* _Action item_: Starting at the top line, return each entry word for word.

* _Provided data_:

'''

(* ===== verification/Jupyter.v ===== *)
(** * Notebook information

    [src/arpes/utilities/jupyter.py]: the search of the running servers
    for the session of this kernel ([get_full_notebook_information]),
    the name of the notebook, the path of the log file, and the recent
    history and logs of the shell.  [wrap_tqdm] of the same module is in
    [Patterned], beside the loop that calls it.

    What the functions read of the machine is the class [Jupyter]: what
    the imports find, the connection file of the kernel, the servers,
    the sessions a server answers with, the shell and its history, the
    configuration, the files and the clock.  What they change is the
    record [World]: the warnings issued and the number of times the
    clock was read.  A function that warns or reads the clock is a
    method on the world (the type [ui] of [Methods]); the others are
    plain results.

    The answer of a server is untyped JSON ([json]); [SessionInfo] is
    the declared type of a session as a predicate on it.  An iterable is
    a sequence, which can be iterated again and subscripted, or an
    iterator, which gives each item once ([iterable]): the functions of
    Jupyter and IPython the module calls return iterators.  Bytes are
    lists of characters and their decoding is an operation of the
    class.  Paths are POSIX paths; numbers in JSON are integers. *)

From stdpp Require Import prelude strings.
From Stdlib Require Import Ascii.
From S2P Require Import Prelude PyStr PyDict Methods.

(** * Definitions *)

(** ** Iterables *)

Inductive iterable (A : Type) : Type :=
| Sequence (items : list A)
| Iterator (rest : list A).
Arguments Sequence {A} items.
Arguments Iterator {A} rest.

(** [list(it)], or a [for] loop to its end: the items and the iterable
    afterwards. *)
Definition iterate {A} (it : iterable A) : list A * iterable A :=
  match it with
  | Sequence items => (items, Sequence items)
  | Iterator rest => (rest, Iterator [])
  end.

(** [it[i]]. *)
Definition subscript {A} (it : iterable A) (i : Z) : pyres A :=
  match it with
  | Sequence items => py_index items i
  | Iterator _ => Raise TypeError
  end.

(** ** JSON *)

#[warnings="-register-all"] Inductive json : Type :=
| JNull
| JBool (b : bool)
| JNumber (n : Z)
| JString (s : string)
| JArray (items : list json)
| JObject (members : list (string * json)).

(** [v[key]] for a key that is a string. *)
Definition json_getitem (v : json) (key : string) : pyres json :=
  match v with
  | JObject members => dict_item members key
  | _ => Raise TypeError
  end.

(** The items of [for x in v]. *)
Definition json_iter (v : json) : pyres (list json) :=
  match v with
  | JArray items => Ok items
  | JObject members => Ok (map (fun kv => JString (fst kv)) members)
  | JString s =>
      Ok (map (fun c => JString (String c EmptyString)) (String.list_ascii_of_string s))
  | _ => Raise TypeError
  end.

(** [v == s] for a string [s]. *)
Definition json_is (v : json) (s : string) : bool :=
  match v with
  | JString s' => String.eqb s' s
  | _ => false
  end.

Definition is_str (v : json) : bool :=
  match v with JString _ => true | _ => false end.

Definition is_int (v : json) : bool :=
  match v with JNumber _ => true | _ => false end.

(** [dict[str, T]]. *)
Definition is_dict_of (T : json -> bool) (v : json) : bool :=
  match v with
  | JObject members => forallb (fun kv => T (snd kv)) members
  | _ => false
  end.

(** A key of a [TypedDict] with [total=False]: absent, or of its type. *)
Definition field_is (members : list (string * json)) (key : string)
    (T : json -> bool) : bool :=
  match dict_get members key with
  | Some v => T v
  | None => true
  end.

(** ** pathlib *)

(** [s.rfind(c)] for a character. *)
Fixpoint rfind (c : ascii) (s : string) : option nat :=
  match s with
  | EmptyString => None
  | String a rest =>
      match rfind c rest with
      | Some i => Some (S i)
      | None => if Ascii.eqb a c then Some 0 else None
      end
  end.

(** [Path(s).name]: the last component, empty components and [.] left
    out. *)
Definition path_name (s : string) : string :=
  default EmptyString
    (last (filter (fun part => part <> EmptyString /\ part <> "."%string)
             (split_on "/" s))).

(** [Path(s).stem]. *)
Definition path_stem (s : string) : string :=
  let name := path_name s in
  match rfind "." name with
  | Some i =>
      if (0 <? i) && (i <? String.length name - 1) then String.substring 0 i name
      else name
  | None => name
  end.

'''

* _Answer below_:
(* ===== verification/Jupyter.v ===== *)
(** * Notebook information

    [src/arpes/utilities/jupyter.py]: the search of the running servers
    for the session of this kernel ([get_full_notebook_information]),
    the name of the notebook, the path of the log file, and the recent
    history and logs of the shell.  [wrap_tqdm] of the same module is in
    [Patterned], beside the loop that calls it.

    What the functions read of the machine is the class [Jupyter]: what
    the imports find, the connection file of the kernel, the servers,
    the sessions a server answers with, the shell and its history, the
    configuration, the files and the clock.  What they change is the
    record [World]: the warnings issued and the number of times the
    clock was read.  A function that warns or reads the clock is a
    method on the world (the type [ui] of [Methods]); the others are
    plain results.

    The answer of a server is untyped JSON ([json]); [SessionInfo] is
    the declared type of a session as a predicate on it.  An iterable is
    a sequence, which can be iterated again and subscripted, or an
    iterator, which gives each item once ([iterable]): the functions of
    Jupyter and IPython the module calls return iterators.  Bytes are
    lists of characters and their decoding is an operation of the
    class.  Paths are POSIX paths; numbers in JSON are integers. *)

From stdpp Require Import prelude strings.
From Stdlib Require Import Ascii.
From S2P Require Import Prelude PyStr PyDict Methods.

(** * Definitions *)

(** ** Iterables *)

Inductive iterable (A : Type) : Type :=
| Sequence (items : list A)
| Iterator (rest : list A).
Arguments Sequence {A} items.
Arguments Iterator {A} rest.

(** [list(it)], or a [for] loop to its end: the items and the iterable
    afterwards. *)
Definition iterate {A} (it : iterable A) : list A * iterable A :=
  match it with
  | Sequence items => (items, Sequence items)
  | Iterator rest => (rest, Iterator [])
  end.

(** [it[i]]. *)
Definition subscript {A} (it : iterable A) (i : Z) : pyres A :=
  match it with
  | Sequence items => py_index items i
  | Iterator _ => Raise TypeError
  end.

(** ** JSON *)

#[warnings="-register-all"] Inductive json : Type :=
| JNull
| JBool (b : bool)
| JNumber (n : Z)
| JString (s : string)
| JArray (items : list json)
| JObject (members : list (string * json)).

(** [v[key]] for a key that is a string. *)
Definition json_getitem (v : json) (key : string) : pyres json :=
  match v with
  | JObject members => dict_item members key
  | _ => Raise TypeError
  end.

(** The items of [for x in v]. *)
Definition json_iter (v : json) : pyres (list json) :=
  match v with
  | JArray items => Ok items
  | JObject members => Ok (map (fun kv => JString (fst kv)) members)
  | JString s =>
      Ok (map (fun c => JString (String c EmptyString)) (String.list_ascii_of_string s))
  | _ => Raise TypeError
  end.

(** [v == s] for a string [s]. *)
Definition json_is (v : json) (s : string) : bool :=
  match v with
  | JString s' => String.eqb s' s
  | _ => false
  end.

Definition is_str (v : json) : bool :=
  match v with JString _ => true | _ => false end.

Definition is_int (v : json) : bool :=
  match v with JNumber _ => true | _ => false end.

(** [dict[str, T]]. *)
Definition is_dict_of (T : json -> bool) (v : json) : bool :=
  match v with
  | JObject members => forallb (fun kv => T (snd kv)) members
  | _ => false
  end.

(** A key of a [TypedDict] with [total=False]: absent, or of its type. *)
Definition field_is (members : list (string * json)) (key : string)
    (T : json -> bool) : bool :=
  match dict_get members key with
  | Some v => T v
  | None => true
  end.

(** ** pathlib *)

(** [s.rfind(c)] for a character. *)
Fixpoint rfind (c : ascii) (s : string) : option nat :=
  match s with
  | EmptyString => None
  | String a rest =>
      match rfind c rest with
      | Some i => Some (S i)
      | None => if Ascii.eqb a c then Some 0 else None
      end
  end.

(** [Path(s).name]: the last component, empty components and [.] left
    out. *)
Definition path_name (s : string) : string :=
  default EmptyString
    (last (filter (fun part => part <> EmptyString /\ part <> "."%string)
             (split_on "/" s))).

(** [Path(s).stem]. *)
Definition path_stem (s : string) : string :=
  let name := path_name s in
  match rfind "." name with
  | Some i =>
      if (0 <? i) && (i <? String.length name - 1) then String.substring 0 i name
      else name
  | None => name
  end.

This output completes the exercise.